After gay marriage, then what? Triads? Quartets? Hockey teams?

And if marriage is a bond between one man and one woman, then what man and what woman? Siblings? First cousins? Second cousins? Blacks and whites? Catholics and protestants? Jews and Muslims? 49er fans and Raider fans?

The plain fact is that when any two people say marriage, chances are they are talking about two different institutions. Marriage is undefined – or rather, it has a thousand definitions.

It’s all about property . . . and children . . . and wills, and power of attorney , and hospital visitation and . . . and sex . . . and infidelity. It’s about growing old together . . . or not. It’s about financial rights while you’re married, and who get’s the dog when you divorce.
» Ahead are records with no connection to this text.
Definition is_zero (x : t) : bool :=
  match x with
  | SpecFloat.S754_zero _ => true
  | _ => false
  end.

(** A result that has to be a number: not an infinity, not a NaN. *)
Definition finite (x : t) : option t :=
  match x with
  | SpecFloat.S754_zero _ | SpecFloat.S754_finite _ _ _ => Some x
  | _ => None
  end.

(** [float(a)], as the arithmetic converts an integer operand; an integer
    beyond the doubles raises [OverflowError]. *)
Definition of_int (a : Z) : option t :=
  finite (SpecFloat.binary_normalize prec emax a 0 false).

(** [a / b] for two integers: the double nearest to the quotient;
    [ZeroDivisionError] for [b = 0], [OverflowError] for a quotient beyond
    the doubles. *)
Definition truediv (a b : Z) : option t :=
  match b with
  | Z0 => None
  | Zpos d => finite (of_fraction a d)
  | Zneg d => finite (of_fraction (- a) d)
  end.

(** [2 ** e] for a negative integer [e]: a float. *)
Definition pow2_neg (e : Z) : t := SpecFloat.binary_normalize prec emax 1 e false.

(** [int(x)]: truncation towards zero; an infinity or a NaN raises. *)
Definition to_int (x : t) : option Z :=
  match x with
  | SpecFloat.S754_zero _ => Some 0
  | SpecFloat.S754_finite s m e =>
      let a := if 0 <=? e then Z.pos m * 2 ^ e else Z.pos m / 2 ^ (- e) in
      Some (if s then - a else a)
  | _ => None
  end.
End Float.

(** [int(a / 2 ** e)] for integers [a] and [e]: [2 ** e] is an integer for
    [0 <= e] and a float for [e < 0], [/] is the true division and [int]
    truncates towards zero.  [None] where Python raises: [OverflowError] for
    a quotient beyond the doubles ([ZeroDivisionError] once [2 ** e] has
    underflowed to [0.0], which no [e] that is one less than a length
    does). *)
Definition int_div_pow2 (a e : Z) : option Z :=
  if 0 <=? e then Float.truediv a (2 ^ e) ≫= Float.to_int
  else
    x ← Float.of_int a;
    if Float.is_zero (Float.pow2_neg e) then None
    else Float.to_int (Float.div x (Float.pow2_neg e)).

(** [int(tile_min * (1 - factor))] for an integer [tile_min] and a float
    [factor]: the distance between the starts of two tiles. *)
Definition tile_overlap (tile_min : Z) (factor : Q) : option Z :=
  x ← Float.of_int tile_min;
  Float.to_int (Float.mul x (Float.sub Float.one (Float.of_Q factor))).

(** [int(tile_min * factor)]: the number of rows or columns that are
    blended. *)
Definition tile_blend_extent (tile_min : Z) (factor : Q) : option Z :=
  x ← Float.of_int tile_min;
  Float.to_int (Float.mul x (Float.of_Q factor)).

(** [int(math.log(c, 8))] for [0 < c], in exact arithmetic: the largest [k]
    with [8 ^ k <= c].  (The double-precision quotient [log(c) / log(8)]
    truncates to the same integer for the codebook sizes in use; it can
    round up to the next integer just below a very large power of 8.) *)
Definition int_log8 (c : Z) : Z := Z.log2 c / 3.

(** The index [i] of a slice bound on an axis of length [n]. *)
Definition slice_bound (n i : Z) : Z :=
  if i <? 0 then Z.max 0 (n + i) else Z.min i n.

(** Length of [x[start:stop]] on an axis of length [n]. *)
Definition slice_len (n start stop : Z) : Z :=
  Z.max 0 (slice_bound n stop - slice_bound n start).

(** Length of [x[start:]] on an axis of length [n]. *)
Definition slice_from_len (n start : Z) : Z :=
  Z.max 0 (n - slice_bound n start).

(** [range(0, stop, step)]; a zero step raises. *)
Definition py_range (stop step : Z) : option (list Z) :=
  if step =? 0 then None
  else if 0 <? step then
    Some ((λ k, Z.of_nat k * step) <$> seq 0 (Z.to_nat ((stop + step - 1) / step)))
  else
    Some ((λ k, Z.of_nat k * step) <$> seq 0 (Z.to_nat ((- stop - step - 1) / (- step)))).

(** [a or b] for an optional integer [a], and for an optional float. *)
Definition or_int (a : option Z) (b : Z) : Z :=
  match a with
  | Some v => if v =? 0 then b else v
  | None => b
  end.

Definition or_float (a : option Q) (b : Q) : Q :=
  match a with
  | Some v => if Qeq_bool v 0 then b else v
  | None => b
  end.

(** ** The autoencoder *)

(** The constructor arguments; [dropout] touches neither shapes nor the
    checks and is left out. *)
Module Config.
Record t := {
  in_channels : Z;
  out_channels : Z;
  ch : Z;
  ch_mult : list Z;
  z_channels : Z;
  double_z : bool;
  num_res_blocks : Z;
  temporal_compression_ratio : Z;
  regularizer : string;
  codebook_size : Z;
  is_causal : bool;
  sample_height : Z;
  sample_width : Z
}.

(** The defaults of [__init__]. *)
Definition default : t :=
  {| in_channels := 3; out_channels := 3; ch := 128; ch_mult := [1; 2; 4; 4];
     z_channels := 4; double_z := true; num_res_blocks := 2;
     temporal_compression_ratio := 4; regularizer := "kl"; codebook_size := 262144;
     is_causal := true; sample_height := 256; sample_width := 256 |}.
End Config.

Module AutoencoderVidTok.
Record t := {
  config : Config.t;
  is_causal : bool;
  encoder : VidTokEncoder3D.t;
  decoder : VidTokDecoder3D.t;
  temporal_compression_ratio : Z;
  regularizer : string;
  (* the levels of the [FSQRegularizer], when there is one *)
  regularization : option (list Z);
  use_slicing : bool;
  use_tiling : bool;
  tile_sample_min_height : Z;
  tile_sample_min_width : Z;
  tile_latent_min_height : Z;
  tile_latent_min_width : Z;
  tile_overlap_factor_height : Q;
  tile_overlap_factor_width : Q
}.

(** The two assertions of [__init__].  The message of the first one is
    built from [self.regtype], an attribute the class never sets: when the
    assertion fails, formatting the message raises [AttributeError].
    [math.log] raises [ValueError] outside its domain. *)
Definition check_regularizer (regularizer : string) (z_channels codebook_size : Z)
    (double_z : bool) : result (option (list Z)) :=
  if bool_decide (regularizer ∈ ["kl"; "fsq"]) then
    if String.eqb regularizer "fsq" then
      if codebook_size <=? 0 then Raise (ValueError "math domain error")
      else if (z_channels =? int_log8 codebook_size) && negb double_z
           then Ok (Some (replicate (Z.to_nat z_channels) 8))
           else Raise AssertionError
    else Ok None
  else Raise (AttributeError "regtype").

(** The exception of a quotient [int(a / 2 ** e)] that does not return. *)
Definition or_overflow {A : Type} (o : option A) : result A :=
  match o with
  | Some a => Ok a
  | None => Raise OverflowError
  end.

(** [__init__] *)
Definition init (cfg : Config.t) : result t :=
  encoder ← VidTokEncoder3D.init (Config.in_channels cfg) (Config.ch cfg) (Config.ch_mult cfg)
               (Config.num_res_blocks cfg) (Config.z_channels cfg) (Config.double_z cfg)
               (Config.is_causal cfg);
  decoder ← VidTokDecoder3D.init (Config.ch cfg) (Config.ch_mult cfg)
               (Config.num_res_blocks cfg) (Config.z_channels cfg) (Config.out_channels cfg)
               (Config.is_causal cfg);
  regularization ← check_regularizer (Config.regularizer cfg) (Config.z_channels cfg)
                      (Config.codebook_size cfg) (Config.double_z cfg);
  let tile_sample_min_height := Config.sample_height cfg / 2 in
  let tile_sample_min_width := Config.sample_width cfg / 2 in
  let levels := Z.of_nat (length (Config.ch_mult cfg)) in
  tile_latent_min_height ← or_overflow (int_div_pow2 tile_sample_min_height (levels - 1));
  tile_latent_min_width ← or_overflow (int_div_pow2 tile_sample_min_width (levels - 1));
  Ok {| config := cfg;
        is_causal := Config.is_causal cfg;
        encoder := encoder;
        decoder := decoder;
        temporal_compression_ratio := Config.temporal_compression_ratio cfg;
        regularizer := Config.regularizer cfg;
        regularization := regularization;
        use_slicing := false;
        use_tiling := false;
        tile_sample_min_height := tile_sample_min_height;
        tile_sample_min_width := tile_sample_min_width;
        tile_latent_min_height := tile_latent_min_height;
        tile_latent_min_width := tile_latent_min_width;
        tile_overlap_factor_height := 1 # 8;
        tile_overlap_factor_width := 1 # 8 |}.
Or who gets the kids. Or which kids inherit when you die. (Remember that old fashioned term illegitimate child?)

There are rules about this, but they vary from state to state and from decade to decade. When Heinlein and his wife-to-be Virginia  were essentially married while waiting for his divorce from his previous wife, they had to hide out because it was illegal to have sex with someone you weren’t married to, and getting caught at it would have screwed up the divorce. This was not that long before Stranger in a Strange Land, the sixties, and free love.

Polygamy was once such a horror to “right thinking Americans” that the Mormon church removed it from its doctrines. Then the sixties came along and any number could play, as long as you didn’t get married.

Talk to any woman old enough to have fought her way through the feminist movement about what marriage meant in 1916. You will hear horror stories of domestic slavery, about an absence of financial rights, an absence of the rights to have or not have children, and about laws that did not consider forced sex to be rape, as long as it was done by the husband. The next time you hear the words traditional marriage, think back more than a decade or two.

Talk to any man who has divorced outside of a no-fault state, and he will tell you that marriage is still slavery of a financial kind. But don’t mention the word alimony.

There is an answer to all this confusion, but it doesn’t have emotional resonance, so it’s a hard sell. Marriage has two components. It has the deep seated comfort and life affirming excitement of loving people sharing their lives. And it has the rights and obligations that go along with the joy, which have to be spelled out during marriage, and litigated if the marriage ends. In my opinion, only the latter is the business of the government.

It’s time to stop pretending that one size fits all, that traditional marriage ever existed as a stable entity, or the the government can define the undefinable. Let there be contracts with choices of clauses to protect the rights of those involved. Let them be written down, debated, agreed to, and ultimately, signed or refused. Call them what you want, but don’t call them marriage.

Then let let every Baptist and Jew and Muslim and Catholic and unreconstituted hippie call whatever floats their boat marriage if they want to. Let them wrangle and argue to their heart’s content, but outside of the courts.

Do you think that will ever fly? I don’t. People would rather pretend that their answer is the answer, and force everyone else into their mold.

If it did fly, then two women, three men, and a transgender going either direction could write a contract that met their needs and call it marriage. Others could disagree as a loudly as they wanted. The Catholic church could excommunicate them, the Baptists could damn them to Hell, and it wouldn’t matter. The contract would go on independent of the in-fighting, spelling out and protecting the rights of those in the group.